Céline AW16
© Catwalking

At Céline, designer Phoebe Philo has brilliantly occupied the space in which artistic and commercial currency coexist. Her show, staged between tiered neon seats at the Tennis Club de Paris, was full of editors wearing items from her SS16 collection, often the exact kind of difficult designs — bovver boots, curve-waisted coats in a mustardy tweed — that take a while to reach maturation in the consumer mind.

Sometimes you don’t want to see now, buy now, you need to have a little think about it first. It’s why creatives are currently obsessed with this word “desirability” in the six-month period before stuff gets into store.

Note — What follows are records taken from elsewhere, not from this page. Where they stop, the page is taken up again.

Lemma addEdge_adjacencyOf cs st c :
  adjacencyOf ids cs st -> adjacencyOf ids (cs ++ [c]) (addEdge st c).
Proof.
  intros (Hout & Ho & Hi). unfold addEdge.
  destruct (decide (fromNodeId c ∈ ids)) as [Hf|Hf];
    [destruct (decide (toNodeId c ∈ ids)) as [Ht|Ht]|].
  - destruct (Ho _ Hf) as (lo & Elo & Ndo & Hlo).
    destruct (Hi _ Ht) as (li & Eli & Ndi & Hli).
    rewrite Elo, Eli. split; [|split]; simpl.
    + intros u Hu. rewrite !lookup_insert_ne by (intros <-; done).
      by apply Hout.
    + intros u Hu. destruct (decide (u = fromNodeId c)) as [->|Hne].
      * rewrite lookup_insert_eq. eexists. split; [done|].
        split; [by apply set_add_NoDup|]. intros v.
        rewrite set_add_elem, Hlo, edge_snoc. split.
        -- intros [->|[? ?]]; [split; [done|by right]|split; [done|by left]].
        -- intros [Hv [He|[_ <-]]]; [right|left]; done.
      * rewrite lookup_insert_ne by done.
        destruct (Ho _ Hu) as (l & El & Nd & Hl). exists l.
        split; [done|]. split; [done|]. intros v. rewrite Hl, edge_snoc.
        split; [intros [? ?]; split; [done|by left]|].
        intros [Hv [He|[E _]]]; [done|]. by destruct Hne.
    + intros v Hv. destruct (decide (v = toNodeId c)) as [->|Hne].
      * rewrite lookup_insert_eq. eexists. split; [done|].
        split; [by apply set_add_NoDup|]. intros u.
        rewrite set_add_elem, Hli, edge_snoc. split.
        -- intros [->|[? ?]]; [split; [done|by right]|split; [done|by left]].
        -- intros [Hu [He|[<- _]]]; [right|left]; done.
      * rewrite lookup_insert_ne by done.
        destruct (Hi _ Hv) as (l & El & Nd & Hl). exists l.
        split; [done|]. split; [done|]. intros u. rewrite Hl, edge_snoc.
        split; [intros [? ?]; split; [done|by left]|].
        intros [Hu [He|[_ E]]]; [done|]. by destruct Hne.
  - destruct (Hout _ Ht) as [_ E]. rewrite E.
    assert (adjacencyOf ids (cs ++ [c]) st) as H; [|by destruct (st.1 !! _)].
    split; [done|]. split.
    + intros u Hu. destruct (Ho _ Hu) as (l & El & Nd & Hl). exists l.
      split; [done|]. split; [done|]. intros v. rewrite Hl, edge_snoc.
      split; [intros [? ?]; split; [done|by left]|].
      intros [Hv [He|[_ <-]]]; done.
    + intros v Hv. destruct (Hi _ Hv) as (l & El & Nd & Hl). exists l.
      split; [done|]. split; [done|]. intros u. rewrite Hl, edge_snoc.
      split; [intros [? ?]; split; [done|by left]|].
      intros [Hu [He|[_ <-]]]; done.
  - destruct (Hout _ Hf) as [E _]. rewrite E.
    split; [done|]. split.
    + intros u Hu. destruct (Ho _ Hu) as (l & El & Nd & Hl). exists l.
      split; [done|]. split; [done|]. intros v. rewrite Hl, edge_snoc.
      split; [intros [? ?]; split; [done|by left]|].
      intros [Hv [He|[<- _]]]; done.
    + intros v Hv. destruct (Hi _ Hv) as (l & El & Nd & Hl). exists l.
      split; [done|]. split; [done|]. intros u. rewrite Hl, edge_snoc.
      split; [intros [? ?]; split; [done|by left]|].
      intros [Hu [He|[<- _]]]; done.
Qed.

Lemma buildAdjacency_adjacencyOf conns :
  adjacencyOf ids conns (buildAdjacency nodes conns).
Proof.
  unfold buildAdjacency.
  induction conns as [|c cs IH] using rev_ind.
  - simpl. split; [|split]; simpl.
    + intros u Hu. rewrite initEdges_lookup, decide_False by done. done.
    + intros u Hu. rewrite initEdges_lookup, decide_True by done.
      exists []. split; [done|]. split; [constructor|].
      intros v. split; [by intros ?%elem_of_nil|].
      intros [_ (c & Hc & _)]. by apply elem_of_nil in Hc.
    + intros u Hu. rewrite initEdges_lookup, decide_True by done.
      exists []. split; [done|]. split; [constructor|].
      intros v. split; [by intros ?%elem_of_nil|].
      intros [_ (c & Hc & _)]. by apply elem_of_nil in Hc.
  - rewrite foldl_app. simpl. by apply addEdge_adjacencyOf.
Qed.
(** X11.  On any device, for an image that is not empty: when the
    candidate's check fails, the copies of the session are the backup
    copy, the pages of the candidate from FLASHSTART on, and then the
    pages of the whole backup, written from the address at which the
    candidate pass stopped (FLASHSTART plus the candidate's pages), which
    is not FLASHSTART: [addressto] is not set again for the second
    pass. *)
Theorem recovery_copies_start_after_candidate
        (fuel : nat) (crcexp sz : Z) (h : HW) :
  board_ok cfg = true ->
  0 < sz <= FLASHSIZE cfg ->
  (3 <= fuel)%nat ->
  (crc1 cfg crc32_bytes (entry_locals cfg crc32_bytes crcexp sz h)
        (captured cfg h) =? crcexp) = false ->
  let to := wrap24 (FLASHSTART cfg + page_count cfg sz * PAGESIZE cfg) in
  memcpys (trace_of (backup_and_enter cfg crc32_bytes fuel crcexp sz h))
  = (BUFFER2 cfg, 0, FLASHSIZE cfg)
    :: write_plan cfg (Z.to_nat (page_count cfg sz)) 0 (page_count cfg sz)
                  (last_page_bytes cfg sz) (FLASHSTART cfg) (BUFFER1 cfg)
    ++ write_plan cfg (Z.to_nat (page_count cfg (FLASHSIZE cfg))) 0
                  (page_count cfg (FLASHSIZE cfg))
                  (last_page_bytes cfg (FLASHSIZE cfg)) to (BUFFER2 cfg)
  /\ to <> FLASHSTART cfg.
Proof.
  intros Hok Hsz Hfuel Hc1 to.
  destruct (backup_pass_resumes_after_candidate cfg crc32_bytes crcexp sz h
              Hok Hsz) as [Hp2 Hto].
  split; [|exact Hto].
  rewrite backup_and_enter_run. cbn [trace_of snd].
  rewrite main_loop_session by (try reflexivity; exact Hfuel).
  set (l := entry_locals cfg crc32_bytes crcexp sz h) in *.
  unfold session. change (crcexpected l) with crcexp. rewrite Hc1.
  assert (Hrs : forall h', memcpys (trace_of (reset_sequence h')) = [])
    by (intros h'; unfold memcpys; rewrite reset_sequence_proj by reflexivity;
        reflexivity).
  destruct (crc2 cfg crc32_bytes l (captured cfg h) =? crcbackup l);
    cbn [trace_of snd]; rewrite !memcpys_app, Hp2, ?Hrs;
    unfold pass1; rewrite memcpys_pass;
    cbn [memcpys flat_map app capture_trace verify_trace];
    rewrite ?app_nil_r; reflexivity.
Qed.

End AfterDi.

(** ** A run that stops in front of the backup, on the fault-free device *)

Section IdealAbort.
(** * Inline supplementary video player: transport and dispatch layer

  A shallow embedding of the message-transport code of the extension:
  the background service worker (job dispatcher, upload staging, stored
  results), the offscreen document (result sender, archive extraction,
  chunked-input receiver) and the content script (upload decision,
  result decoding).

  Conventions.
  - A JavaScript string is a [string]; an index or a length is a [nat].
  - The 32 MiB constant that the source binds at every call site
    ([MAX_MESSAGE_SIZE], [MAX_CHUNK_SIZE], [MAX_RESPONSE_SIZE], all
    [32 * 1024 * 1024]) is a parameter of the functions that use it; the
    deployed value is [deployed_ceiling].
  - An [async] function is cut at its [await]s: every piece between two
    suspension points runs to completion and is one state transformer.
  - Platform services ([localeCompare], [toLowerCase], [JSON.stringify],
    the archive reader, the conversion engine) are section variables. *)

From Stdlib Require Import ZArith Lia ZifyNat Ascii String.
From Stdlib Require Import Init.Byte.
From stdpp Require Import gmap strings list pretty sorting.

Local Open Scope nat_scope.

(** ** JavaScript primitives *)

Module JS.

(** The code units of a string. *)
Definition chars (s : string) : list ascii := list_ascii_of_string s.
Definition of_chars (l : list ascii) : string := string_of_list_ascii l.

(** [Math.ceil(a / b)] for non-negative integers and [b > 0]. Below 2^53
    the floating-point quotient rounds to an integer only when it is
    one, so the integer formula is exact for every string length. *)
Definition ceil_div (a b : nat) : nat :=
  a / b + (if a mod b =? 0 then 0 else 1).

(** [s.substring(start, end)]: both arguments are clamped to the length
    and swapped when out of order. *)
Definition substring (start end_ : nat) (s : string) : string :=
  let len := String.length s in
  let a := start `min` len in
  let b := end_ `min` len in
  String.substring (a `min` b) ((a `max` b) - (a `min` b)) s.

(** A string is truthy when it is not empty. *)
Definition truthy (s : string) : bool :=
  match s with EmptyString => false | String _ _ => true end.

(** Arrays with holes: [new Array(n)], [a[i] = v] (which extends the
    array when [i] is past its end) and [a.join('')] (a hole joins as
    the empty string). *)
Abbreviation array A := (list (option A)).

Definition new_Array {A} (n : nat) : array A := replicate n None.

Definition array_set {A} (i : nat) (v : A) (a : array A) : array A :=
  if decide (i < length a) then <[i := Some v]> a
  else a ++ replicate (i - length a) None ++ [Some v].

Definition join (a : list string) : string := String.concat "" a.

Definition array_join (a : array string) : string :=
  join (default "" <$> a).

(** [u.subarray(start, end)] on a typed array, for [start <= end]. *)
Definition subarray {A} (start end_ : nat) (u : list A) : list A :=
  take (end_ `min` length u - start) (drop start u).

(** [s.startsWith(p)] and [s.endsWith(p)]. *)
Definition startsWith (p s : string) : bool := String.prefix p s.

Definition endsWith (p s : string) : bool :=
  bool_decide (drop (String.length s - String.length p) (chars s) = chars p)
  && bool_decide (String.length p <= String.length s).

(** [s.split('.').pop()]: what follows the last dot, or the whole string
    when it has none. *)
Fixpoint after_last_dot (acc : string) (s : string) : string :=
  match s with
  | EmptyString => acc
  | String c s' =>
      if Ascii.eqb c "." then after_last_dot s' s' else after_last_dot acc s'
  end.

Definition split_dot_pop (s : string) : string := after_last_dot s s.

End JS.


(** ** Results of fallible code

    A JavaScript function either returns a value or throws; what callers
    see of a thrown value is its [message]. *)

Inductive outcome (A : Type) : Type :=
  | Returned (a : A)
  | Thrown (message : string).
Arguments Returned {A} a.
Arguments Thrown {A} message.

#[global] Instance outcome_ret : MRet outcome := fun A a => Returned a.
#[global] Instance outcome_bind : MBind outcome := fun A B f m =>
  match m with
  | Returned a => f a
  | Thrown e => Thrown e
  end.
#[global] Instance outcome_fmap : FMap outcome := fun A B f m =>
  match m with
  | Returned a => Returned (f a)
  | Thrown e => Thrown e
  end.

(** ** The platform's base64 codec

    [btoa] and [atob] are browser built-ins; they follow the HTML
    standard (forgiving-base64 encode and decode, RFC 4648 alphabet). A
    [string] holds 8-bit code units, so the argument of [btoa] is always
    in its domain. *)

Module Base64.

Definition alphabet : string :=
  "ABCDEFGHIJKLMNOPQRSTUVWXYZabcdefghijklmnopqrstuvwxyz0123456789+/".

Definition enc (n : nat) : ascii :=
  default "A"%char (JS.chars alphabet !! n).

Definition dec (c : ascii) : option nat :=
  fst <$> list_find (eq c) (JS.chars alphabet).

(** Three octets become four sextets; a tail of one or two octets becomes
    two or three. *)
Fixpoint sextets (bs : list nat) : list nat :=
  match bs with
  | a :: b :: c :: rest =>
      a / 4 :: (a mod 4) * 16 + b / 16 :: (b mod 16) * 4 + c / 64 ::
      c mod 64 :: sextets rest
  | [a; b] => [a / 4; (a mod 4) * 16 + b / 16; (b mod 16) * 4]
  | [a] => [a / 4; (a mod 4) * 16]
  | [] => []
  end.

Definition padding (n : nat) : list ascii :=
  replicate ((3 - n mod 3) mod 3) "="%char.

Definition btoa (binary : string) : string :=
  let bs := nat_of_ascii <$> JS.chars binary in
  JS.of_chars ((enc <$> sextets bs) ++ padding (length bs)).

Definition is_whitespace (c : ascii) : bool :=
  match c with
  | "009" | "010" | "012" | "013" | " " => true
  | _ => false
  end%char.

(** When the length is a multiple of four, up to two trailing [=] go. *)
Definition without_last_eq (cs : list ascii) : option (list ascii) :=
  match reverse cs with
  | c :: r => if Ascii.eqb c "=" then Some (reverse r) else None
  | [] => None
  end.

Definition strip_padding (cs : list ascii) : list ascii :=
  if length cs mod 4 =? 0 then
    match without_last_eq cs with
    | Some cs1 => default cs1 (without_last_eq cs1)
    | None => cs
    end
  else cs.

(** Four sextets become three octets; a tail of two or three sextets
    becomes one or two, the spare bits being discarded. *)
Fixpoint octets (ss : list nat) : list nat :=
  match ss with
  | a :: b :: c :: d :: rest =>
      a * 4 + b / 16 :: (b mod 16) * 16 + c / 4 :: (c mod 4) * 64 + d ::
      octets rest
  | [a; b; c] => [a * 4 + b / 16; (b mod 16) * 16 + c / 4]
  | [a; b] => [a * 4 + b / 16]
  | _ => []
  end.
(** * Driver scheduling dashboard: stores, projections and calendar availability

    A shallow embedding of the in-memory driver and route stores
    (store/driverStore.ts, store/routeStore.ts), of the dashboard's search and
    status filters (pages/Dashboard.tsx) and of the calendar's availability
    classification (pages/Calendar.tsx), with the properties the specification
    states about them.

    Conventions of the embedding.
    - In the stores and in the classification of the calendar a JavaScript
      [Date] is the number of milliseconds of local wall-clock time since
      the local epoch, a [Z]; the time-zone offset is taken to be constant,
      so a local day is a block of [msPerDay] milliseconds. The week
      navigation, which moves dates by calendar days, works on time values
      instead, with the time zone as a parameter and [None] for an Invalid
      Date.
    - The [startTime] and [endTime] strings of a route are [datetime-local]
      values; the model stores the instant [new Date(...)] parses them to.
      The fields of the route form keep the three cases of such a text:
      empty, read as a date, or not read ([DateTimeLocal.t]).
    - Strings are Rocq strings, read as the bytes of the text. The
      definitions [toLowerCase], [trim], [removeWhitespace] and
      [String.length] below are what [String.prototype.toLowerCase],
      [trim], the class [\s] and [.length] do on ASCII text; the theorems
      that depend on them say so with the premise [asciiOnly], or take the
      lowering function as a parameter.
    - An optional property ([assignedDriverId?: string]) is an [option]. *)

From Stdlib Require Import ZArith List String Ascii Bool Lia.
Import ListNotations.
(** [pos] tells whether every output chunk is known to hold a byte. *)
Definition latency_at (pos : bool) (i : Interaction) : Prop :=
  latency_order i ∧ (pos = true → latency_ok i).

(** An output event was observed during interaction [k]: it arrived while
    [k] was in one of the tracker's two slots. *)
Definition Observed (opts : InteractionTrackerOptions) (evs : list Event) (k : Z) : Prop :=
  ∃ evs1 n t evs2, evs = evs1 ++ Output n t :: evs2 ∧
    (activeKeystroke (run opts evs1) = Some k ∨ activeTurn (run opts evs1) = Some k).

(** The latency claim with the monotone clock as its only assumption. *)
Definition latency_as_stated (opts : InteractionTrackerOptions) (evs : list Event) : Prop :=
  nondecreasing (nows evs) = true →
  Forall latency_ok (interactionsOf (emitted (run opts evs))).

(** Every [overlap] record is emitted right after the turn event of the turn
    that displaced it. *)
Definition OverlapAfterTurn (l : list Emission) : Prop :=
  ∀ l1 i l2, l = l1 ++ OnInteraction i :: l2 → endReason i = overlap →
    ∃ l0 t, l1 = l0 ++ [OnTurn t] ∧ kind i = turn ∧
            Schema.turnIndex i = Some (index t - 1).

(** The keystroke interaction [k] was finalized with reason [timeout]. *)
Definition TimedOut (k : Z) (w : World) : Prop :=
  ∃ i, i ∈ interactionsOf (emitted w) ∧
       id i = k ∧ kind i = keystroke ∧ endReason i = timeout.

(** ** Invariants *)

Definition timer_ref (a : TimerAction) : Z :=
  match a with NoOutputFire r | IdleFire r => r end.

(** Shape of every reachable world: keys are ids and below [nextId], timer
    handles are below [nextHandle], slots point into the store at objects of
    their kind, and a finalized id is in no slot. *)
Record WF (w : World) : Prop := mkWF {
  wf_heap_id : ∀ k it, heap w !! k = Some it → ai_id it = k ∧ k < nextId w;
  wf_heap_out : ∀ k it, heap w !! k = Some it →
      (firstOutputAtMs it = None ↔ lastOutputAtMs it = None);
  wf_heap_handles : ∀ k it h, heap w !! k = Some it →
      idleTimer it = Some h ∨ noOutputTimeout it = Some h → (h < nextHandle w)%nat;
  wf_timers : ∀ t, t ∈ timers w →
      (handle t < nextHandle w)%nat ∧ timer_ref (action t) < nextId w;
  wf_keystroke : ∀ k, activeKeystroke w = Some k →
      ∃ it, heap w !! k = Some it ∧ ai_kind it = keystroke;
  wf_turn : ∀ k, activeTurn w = Some k →
      ∃ it, heap w !! k = Some it ∧ ai_kind it = turn;
  wf_emitted : ∀ i, i ∈ interactionsOf (emitted w) →
      id i < nextId w ∧ activeKeystroke w ≠ Some (id i) ∧ activeTurn w ≠ Some (id i) }.

(** An invariant [φ] of every object and [ψ] of every emitted record, with
    [lo] a lower bound of the ids still to be given out. *)
Definition Obj (φ : ActiveInteraction → Prop) (ψ : Interaction → Prop) (lo : Z)
    (w : World) : Prop :=
  lo ≤ nextId w ∧
  (∀ k it, heap w !! k = Some it → φ it) ∧
  (∀ i, i ∈ interactionsOf (emitted w) → ψ i).

(** [φ] holds of an object that starts at [t0] ... *)
Definition New (φ : ActiveInteraction → Prop) (lo : Z) (t0 : Z) : Prop :=
  ∀ i k extra h, lo ≤ i → φ (mkActive i k t0 None None 0 0 extra None (Some h)).

(** ... and survives the observation of [n] bytes at [now]. *)
Definition Obs (φ : ActiveInteraction → Prop) (now n : Z) : Prop :=
  ∀ it h, φ it → φ (set_idleTimer (Some h) (noteOutput now n it)).

Definition ev_ok (φ : ActiveInteraction → Prop) (lo : Z) (e : Event) : Prop :=
  match e with
  | Input _ _ now | MarkTurn _ now => New φ lo now
  | Output n now => Obs φ now n
  | EndSession | Advance _ => True
  end.

(** The time stamps of an object, bounded by the latest clock reading [b];
    with [pos], an object that saw output has counted a byte. *)
Definition timed (pos : bool) (b : Z) (it : ActiveInteraction) : Prop :=
  ai_t0Ms it ≤ b ∧
  (firstOutputAtMs it = None ↔ lastOutputAtMs it = None) ∧
  (∀ f l, firstOutputAtMs it = Some f → lastOutputAtMs it = Some l →
          ai_t0Ms it ≤ f ∧ f ≤ l ∧ l ≤ b) ∧
  (firstOutputAtMs it = None → ai_outputBytes it = 0) ∧
  (pos = true → firstOutputAtMs it ≠ None → 0 < ai_outputBytes it).

(** Turn counter, turn log and turn slot agree. *)
Record TL (w : World) : Prop := mkTL {
  tl_len : Tracker.turnIndex w = Z.of_nat (length (turnsOf (emitted w)));
  tl_seq : List.map index (turnsOf (emitted w)) =
           List.map Z.of_nat (seq 1 (length (turnsOf (emitted w))));
  tl_slot : ∀ k it, activeTurn w = Some k → heap w !! k = Some it →
            ai_turnIndex it = Some (Tracker.turnIndex w);
  tl_adj : OverlapAfterTurn (emitted w) }.

(** The no-output timer [h] of the keystroke interaction [k], due at [D], is
    still pending at time [c], and [k] has seen no output. *)
Definition ours (k : Z) (h : nat) (D : Z) : Timer := mkTimer h D (NoOutputFire k).

Record Armed (k : Z) (h : nat) (D c : Z) (w : World) : Prop := mkArmed {
  ar_slot : activeKeystroke w = Some k;
  ar_obj : ∃ it, heap w !! k = Some it ∧ ai_kind it = keystroke ∧
                 firstOutputAtMs it = None ∧ noOutputTimeout it = Some h;
  ar_timer : ours k h D ∈ timers w;
  ar_uniq : ∀ t, t ∈ timers w → handle t = h → t = ours k h D;
  ar_noidle : ∀ t, t ∈ timers w → action t ≠ IdleFire k;
  ar_fresh : (h < nextHandle w)%nat;
  ar_others : ∀ j it, heap w !! j = Some it → j ≠ k →
                idleTimer it ≠ Some h ∧ noOutputTimeout it ≠ Some h;
  ar_clock : clock w = c }.

(** At time [c] no record says that [k] timed out, and no no-output timer
    of [k] is due before [D]. *)
Record NotYet (k D c : Z) (w : World) : Prop := mkNotYet {
  ny_records : ∀ i, i ∈ interactionsOf (emitted w) → id i = k → endReason i ≠ timeout;
  ny_timers : ∀ t, t ∈ timers w → action t = NoOutputFire k → D ≤ deadline t;
  ny_clock : clock w = c }.

(** Every pending timer is the one its object remembers, handles name one
    timer each, no timer is left for a finalized interaction, and no id was
    finalized twice. *)
Definition owned (t : Timer) (it : ActiveInteraction) : Prop :=
  match action t with
  | NoOutputFire _ => noOutputTimeout it = Some (handle t)
  | IdleFire _ => idleTimer it = Some (handle t)
  end.

Record Once (w : World) : Prop := mkOnce {
  on_owner : ∀ t, t ∈ timers w →
      ∃ it, heap w !! timer_ref (action t) = Some it ∧ owned t it;
  on_uniq : ∀ t1 t2, t1 ∈ timers w → t2 ∈ timers w → handle t1 = handle t2 → t1 = t2;
  on_dead : ∀ t i, t ∈ timers w → i ∈ interactionsOf (emitted w) →
      timer_ref (action t) ≠ id i;
  on_nodup : NoDup (List.map id (interactionsOf (emitted w))) }.

(** Interaction [k] is in one of the two slots; a record of it was emitted;
    every id given out so far is one or the other. *)
Definition active (w : World) (k : Z) : Prop :=
  activeKeystroke w = Some k ∨ activeTurn w = Some k.

Definition finalized (w : World) (k : Z) : Prop :=
  ∃ i, i ∈ interactionsOf (emitted w) ∧ id i = k.

Definition Started (w : World) : Prop :=
  ∀ k, 1 ≤ k < nextId w → active w k ∨ finalized w k.

End TrackerSpec.

(* ===================================================================== *)
(** * Statements about markers, selection, correlation and finalize       *)
(* ===================================================================== *)

Module MarkersSpec.
Import Markers.

(** The label survives [trim] as a non-empty string. *)
Definition hasLabel (opts : AppendMarkerOptions) : bool :=
  match o_label opts with
  | Some l => Js.nonEmpty (Js.trim l)
  | None => false
  end.

Definition trimmedLabel (opts : AppendMarkerOptions) : string :=
  match o_label opts with
  | Some l => Js.trim l
  | None => EmptyString
  end.

(** "A line that carries an annotation has exactly one of the two forms". *)
Definition one_form_as_stated (sha256Hex : string → string) (now : string)
    (opts : AppendMarkerOptions) : Prop :=
  annotated (lineForms (markerRecord sha256Hex now opts)) = true →
  exactlyOne (lineForms (markerRecord sha256Hex now opts)) = true.

(** [cc-profiler mark " deploy " --unsafe-plaintext-label] *)
Definition plaintextMark : AppendMarkerOptions :=
  mkAppendMarkerOptions "markers.jsonl" (Some (Js.Num 1200)) (Some " deploy ") true.

(** A label of white space outside ASCII, and one with such white space
    around a word. *)
Definition blankMark : AppendMarkerOptions :=
  mkAppendMarkerOptions "markers.jsonl" None
    (Some (Js.noBreakSpace ++ " " ++ Js.emSpace)%string) true.
Definition paddedMark : AppendMarkerOptions :=
  mkAppendMarkerOptions "markers.jsonl" None
    (Some (Js.noBreakSpace ++ "deploy" ++ Js.emSpace)%string) false.

End MarkersSpec.

Module JsonlSelectSpec.
Import JsonlSelect.

(** [best] is in the list, no candidate is larger, and none of the same size
    was modified later. *)
Definition maximal (best : JsonlCandidate) (cs : list JsonlCandidate) : Prop :=
  In best cs ∧
  ∀ c, In c cs →
    sizeBytes c ≤ sizeBytes best ∧
    (sizeBytes c = sizeBytes best → mtimeMs c ≤ mtimeMs best).

(** S4 of the specification: a small, newer snapshot beside a large, older
    conversation log, both under the project directory. *)
Definition snapshot : JsonlCandidate := mkCandidate "/p/-w/snapshot.jsonl" 5000 40.
Definition conversation : JsonlCandidate := mkCandidate "/p/-w/conversation.jsonl" 1000 4000.

Definition s4Scan (dir : string) (since : Z) (depth : nat) : list JsonlCandidate :=
  [snapshot; conversation].

Definition s4Join (a b : string) : string := (a ++ "/" ++ b)%string.

Definition s4Tracker : JsonlTracker :=
  mkTracker 0 None (Some "/w") false (Some "/p") None None [].

End JsonlSelectSpec.

Module CorrelateSpec.
Import Json Correlate.

(** A log of two lines without time stamps, [u] from the user and [a] from
    the assistant, and a session of one turn. *)
Definition demoParse (line : string) : option json :=
  if String.eqb line "u" then Some (JObj [("role", JStr "User")])
  else if String.eqb line "a" then Some (JObj [("message", JObj [("role", JStr "assistant")])])
  else None.

Definition demoDate (s : string) : option Z := None.

Definition demoOptions : CorrelateJsonlOptions :=
  mkCorrelateOptions "log.jsonl" 0 (Some 10000) [Schema.mkTurnEvent 1 900 Schema.enter].

(** The same log against a session of two turns. *)
Definition twoTurns : CorrelateJsonlOptions :=
  mkCorrelateOptions "log.jsonl" 0 (Some 10000)
    [Schema.mkTurnEvent 1 900 Schema.enter; Schema.mkTurnEvent 2 1900 Schema.enter].

End CorrelateSpec.

Module SessionSpec.
Import Session.

(** [cc-profiler --correlate-jsonl --jsonl-path /tmp/log.jsonl claude] *)
Definition correlateRequested : RunActionArguments :=
  mkRunActionArguments ["claude"] "/w" None (Some "/tmp/log.jsonl") None
    30 100 2000 false false true false false false.

(** At the child's exit: one turn was taken, the log was selected and
    sampled. *)
Definition logSelected : JsonlSelect.JsonlTracker :=
  JsonlSelect.mkTracker 0 (Some "/tmp/log.jsonl") None false None
    (Some "/tmp/log.jsonl") (Some "5f2a") [JsonlSelect.mkSample 1 900 4000].

Definition atExit : Runtime :=
  mkRuntime false
    (Some (mkSessionData None None [Schema.mkTurnEvent 1 900 Schema.enter] [] [] []))
    (Some logSelected) (Some Tracker.init) true true true true true true false.

End SessionSpec.

(* ===================================================================== *)
(** * The tracker over a whole session                                    *)
(* ===================================================================== *)

Module TrackerSession.
Import Schema Tracker TrackerSpec.

(** [getCurrentTurnIndex()] *)
Definition getCurrentTurnIndex (w : World) : Z := turnIndex w.

(** What an event does to the turn log: an input chunk with a line
    terminator (when turns are detected on Enter) and a marked turn start a
    turn, at the time and from the source given. *)
Definition trigger (opts : InteractionTrackerOptions) (e : Event)
    : option (Z * TurnDetectionMode) :=
  match e with
  | Input data _ now =>
      if mode_eqb (turnDetection opts) enter && bufferContainsEnter data
      then Some (now, enter) else None
  | MarkTurn src now => Some (now, src)
  | _ => None
  end.

Definition numbered (from : nat) (l : list (Z * TurnDetectionMode)) : list TurnEvent :=
  imap (fun i p => mkTurnEvent (Z.of_nat (from + i)) p.1 p.2) l.

(** The bytes the caller reports for its input chunks. *)
Definition inputTotal (evs : list Event) : Z :=
  fold_right (fun e acc => match e with Input _ n _ => n + acc | _ => acc end) 0 evs.

Definition sumZ (l : list Z) : Z := fold_right Z.add 0 l.

Definition ofKind (k : InteractionKind) (l : list Interaction) : list Interaction :=
  List.filter (fun i => bool_decide (kind i = k)) l.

Ironic, perhaps, that since an in-house statement stipulating Philo will be staying at Céline for the immediate future, her AW16 show was a study in “possibilities: the possibilities inherent in the wardrobe, in the woman, and in life”. The palette was stripped right back to blacks, beiges and yellow: a canary coloured furry coat provided the only real clout of colour, while the silhouette was trapezoid, layered and liberated. Tunic dresses, sheer and oversized, were worn over wide-flared trousers and silky, 10-denier knit tops wrapped over shirts. As with Balenciaga, there were lots of trenchcoats. Many were sleeveless, and left strappy and flapping. The bags were tactile, their straps wrapped around the hand like bandages.

“Every one of the looks was touched by hand,” said Philo, who places great emphasis on the slow build of her design process, and cares deeply about whether clothes “feel right”.

Feeling right doesn’t always look quite right at first. That huge silhouette, the Big Bird robe coat, the exaggerated jagged collars, the flesh-toned polo necks — they weren’t designed to be immediately accessible. It’s transgressive, but only very gently so. And thank God for that. You’ve got six months to catch up.